From this, it follows that the material solid world around us is not so ‘solid’ after all, but is rather empty, since it only haves small particles tied together with attracting and repelling forces (at a distance), all according to our five or four known fundamental forces. These interactions are described in physics as the gravitational, electromagnetic, weak-nuclear, and strong-nuclear forces, but there may be more fundamental forces. Hence, the reality in physics as seen and measured by us could be rightly referred to as ‘the realm of coarse matter’ or the ‘coarse world’ (=coarse-realm), leaving room for other worlds in some different sense. Moreover, the duality particle-wave as known in physics can be used to model (mathematically) the whole material 3D-universe as a very, very large number of tiny-tiny moving particles kept together by means of some fundamental forces.

Can we say that we ‘know’ that everything is moving? This assumption seems reasonable, with respect to current science. How about the assumption of some new fundamental forces, which are responsible for other movements (or motions) beyond the current understanding of physics? With this, we can use a version with rational numbers of the classic Fast Fourier analysis (e.g., Papoulis [11] (Chapters 1–3)) to imagine a math model of moving particles as objects in the identifiable-realm. Looking at these objects as math-waves, the mathematics structure has an expression as a series (with rational numbers) corresponding to a finite sum, after accepting rounding errors.

The point is to equate this with a linear algebra space of a very large dimension.

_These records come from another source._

Lemma rejected_concat (bs : list (list bytes)) :
  concat (map rejected_records bs) = rejected_records (concat bs).
Proof.
  unfold rejected_records. induction bs as [|b bs IH]; [done|].
  simpl. by rewrite filter_app, IH.
Qed.

Lemma accepted_Permutation rs rs' :
  rs ≡ₚ rs' -> accepted_records rs ≡ₚ accepted_records rs'.
Proof. unfold accepted_records. by intros ->. Qed.

Lemma rejected_Permutation rs rs' :
  rs ≡ₚ rs' -> rejected_records rs ≡ₚ rejected_records rs'.
Proof. unfold rejected_records. by intros ->. Qed.

(** A stream that starts with a record: both handlers take the same
    header and the same data records. *)
Lemma starts_with_record_framing iter_lines :
  starts_with_record iter_lines ->
  first_line_header iter_lines = header iter_lines
  /\ records_after_first_line iter_lines = data_records iter_lines.
Proof.
  unfold first_line_header, records_after_first_line, header, data_records.
  destruct iter_lines as [|l ls]; [done|]. simpl. intros Hl.
  rewrite !framed_cons_nonempty by done. simpl. by rewrite !drop_0.
Qed.

Lemma header_length iter_lines : (length (header iter_lines) <= 1)%nat.
Proof. unfold header. rewrite length_take. lia. Qed.

(** ** The accepted and rejected lines of a batch *)

Lemma accepted_lines_sublist batch : accepted_lines batch `sublist_of` batch.
Proof. apply sublist_filter. Qed.

Lemma rejected_lines_sublist batch : rejected_lines batch `sublist_of` batch.
Proof. apply sublist_filter. Qed.

Lemma accepted_rejected_lines_partition batch :
  accepted_lines batch ++ rejected_lines batch ≡ₚ batch.
Proof.
  unfold accepted_lines, rejected_lines.
  induction batch as [|l batch IH]; [done|].
  destruct (accepts l) eqn:Ha.
  - rewrite filter_cons_True, filter_cons_False by (by rewrite ?Ha).
    simpl. by rewrite IH.
  - rewrite filter_cons_False, filter_cons_True by (by rewrite ?Ha).
    rewrite <- Permutation_middle. by rewrite IH.
Qed.

Lemma accepted_rejected_lines_disjoint batch l :
  l ∈ accepted_lines batch -> l ∉ rejected_lines batch.
Proof.
  unfold accepted_lines, rejected_lines.
  intros [Ha _]%list_elem_of_filter [Hr _]%list_elem_of_filter. congruence.
Qed.

(** ** Termination and failures of the scheduler *)




Lemma decoded_lines_next_raises it e :
  decoded_lines_next it = Raise e ->
  e = UnicodeDecodeError /\ Exists undecodable (framed it).
Proof.
  induction it as [|l it IH]; simpl; [done|].
  destruct (nonempty l) eqn:Hl; unfold nonempty in Hl; rewrite Hl.
  - rewrite framed_cons_nonempty by done.
    destruct (decode l) as [s|e'] eqn:Hd; [done|]. intros [= <-].
    split; [by eapply decode_raises|]. left. unfold undecodable. by rewrite Hd.
  - rewrite framed_cons_empty by done. apply IH.
Qed.

Lemma islice_raises n : forall it e,
  islice n it = Raise e ->
  e = UnicodeDecodeError /\ Exists undecodable (framed it).
Proof.
  induction n as [|n IH]; intros it e; simpl; [done|].
  destruct (decoded_lines_next it) as [[[s|] rest]|e'] eqn:Hn; simpl.
  - destruct (islice n rest) as [r|e'] eqn:Hi; [done|]. intros [= <-].
    apply IH in Hi as [-> Hex]. split; [done|].
    apply decoded_lines_next_Some in Hn as (P & l & -> & _ & Hl & _).
    rewrite framed_app, framed_cons_nonempty by done.
    apply Exists_app. right. by right.
  - done.
  - intros [= <-]. by apply decoded_lines_next_raises.
Qed.

Lemma batches_next_raises B it e :
  batches_next B it = Raise e ->
  e = UnicodeDecodeError /\ Exists undecodable (framed it).
Proof.
  unfold batches_next. destruct (islice B it) as [r|e'] eqn:Hi.
  - simpl. by destruct r.1.
  - intros [= <-]. by eapply islice_raises.
Qed.

Lemma size_insert_le (m : gmap nat (list str)) k b :
  (size (<[k:=b]> m) <= S (size m))%nat.
Proof. rewrite map_size_insert. destruct (m !! k); simpl; lia. Qed.
(** * healthcare_pipeline: a shallow embedding of [dags/healthcare.py]

    The DAG has five tasks: [fetch_patients], [fetch_appointments],
    [merge_csvs], [load_csv_to_pg] and [cleanup_folder] (the plotting task
    draws charts and is not modelled).  Every task is a Python function
    that reads and writes files, talks to a PostgreSQL connection and may
    raise.  The embedding keeps that shape: a task is a computation in a
    state-and-exception monad over a [world] holding the file system, the
    database server, the open connection and the random source. *)

From Stdlib Require Import ZArith Lia Ascii String.
From stdpp Require Import base option list strings gmap pretty.

Open Scope string_scope.
Open Scope list_scope.

(** ** Python values, dictionaries and exceptions *)

(** The values that occur as dictionary values in this program.  A float is
    carried by its decimal text: the only float is [consultation_fee], which
    is drawn, rounded and written out, and never computed with. *)
Inductive pyval :=
| PNone
| PStr (s : string)
| PInt (n : Z)
| PFloat (text : string).

#[global] Instance pyval_eq_dec : EqDecision pyval.
Proof. solve_decision. Defined.

(** [str(v)], as used by f-strings and by the csv writer. *)
Definition py_str (v : pyval) : string :=
  match v with
  | PNone => "None"
  | PStr s => s
  | PInt n => pretty n
  | PFloat t => t
  end.

(** Truthiness, as used by [x or None].  The values it is asked about come
    from a [DictReader] and are texts or [None]; a float carried by its text
    is taken as non-zero, as the fee (between 50 and 300) is. *)
Definition py_truthy (v : pyval) : bool :=
  match v with
  | PNone => false
  | PStr s => negb (String.eqb s "")
  | PInt n => negb (n =? 0)%Z
  | PFloat _ => true
  end.

(** A [dict] with string keys keeps insertion order; assigning to a key
    that is present replaces the value in place. *)
Definition dict := list (string * pyval).

Fixpoint dict_set (k : string) (v : pyval) (d : dict) : dict :=
  match d with
  | [] => [(k, v)]
  | (k', v') :: d' =>
      if String.eqb k k' then (k, v) :: d' else (k', v') :: dict_set k v d'
  end.

(** A dict display [{k1: v1, ..., kn: vn}] and [dict(pairs)]. *)
Definition dict_of (items : list (string * pyval)) : dict :=
  foldl (λ d kv, dict_set kv.1 kv.2 d) [] items.

Fixpoint dict_find (k : string) (d : dict) : option pyval :=
  match d with
  | [] => None
  | (k', v) :: d' => if String.eqb k k' then Some v else dict_find k d'
  end.

(** [d.get(k, default)] *)
Definition dict_get (k : string) (restval : pyval) (d : dict) : pyval :=
  default restval (dict_find k d).

(** [d.keys()] *)
Definition keys (d : dict) : list string := d.*1.

(** The exceptions this program can meet.  [DatabaseError] is
    [psycopg2.Error], the class named by the [except] clause of the loader;
    [OSError] stands for the file-system errors, [OtherError] for anything
    raised by a collaborator that is not a [psycopg2.Error] (for instance
    Airflow's error for an unknown connection id). *)
Inductive exn :=
| IndexError
| KeyError (key : string)
| ValueError
| TypeError
| OSError
| DatabaseError
| OtherError (name : string).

When this is realized, then it is also understood that all math-waves can be viewed as having a particular range of frequencies determining their movements. This is a linear vector space (with respect to the rational numbers) of math-waves within a particular range of frequencies that constitute the whole 3D-universe. Moreover, we may think that every particle is subject to a ‘harmonised particular movement’, given by some frequency (or range of frequencies). Thus, by changing this harmonizing frequency, we literally make a change of the whole 3D-universe.

In other words, the fundamental assumptions of quantum physics are interpreted within the identified-realm, with waves being discrete and evolving deterministically via some discrete Schrödinger equation, as done within an imaginary computer having an unfathomed very tiny-tiny mach-eps (for details on the form of these discrete equations, a further discussion is needed, since this would be tied with the fore-ordinations laws describing the identified-realm). Therefore, our working hypothesis is that “dimensions are formed because the moving particles are in an harmonious and synchronized movement; each dimension has a ‘shift’ (wave-sense) with respect to any other, used to harmonize and synchronize, the invisible (for us, higher than light-speed) movement”. These dimensions are imagined as dynamic dimensions, they are not dimensions in the sense of spacial dimensions, as 3D-space in geometry.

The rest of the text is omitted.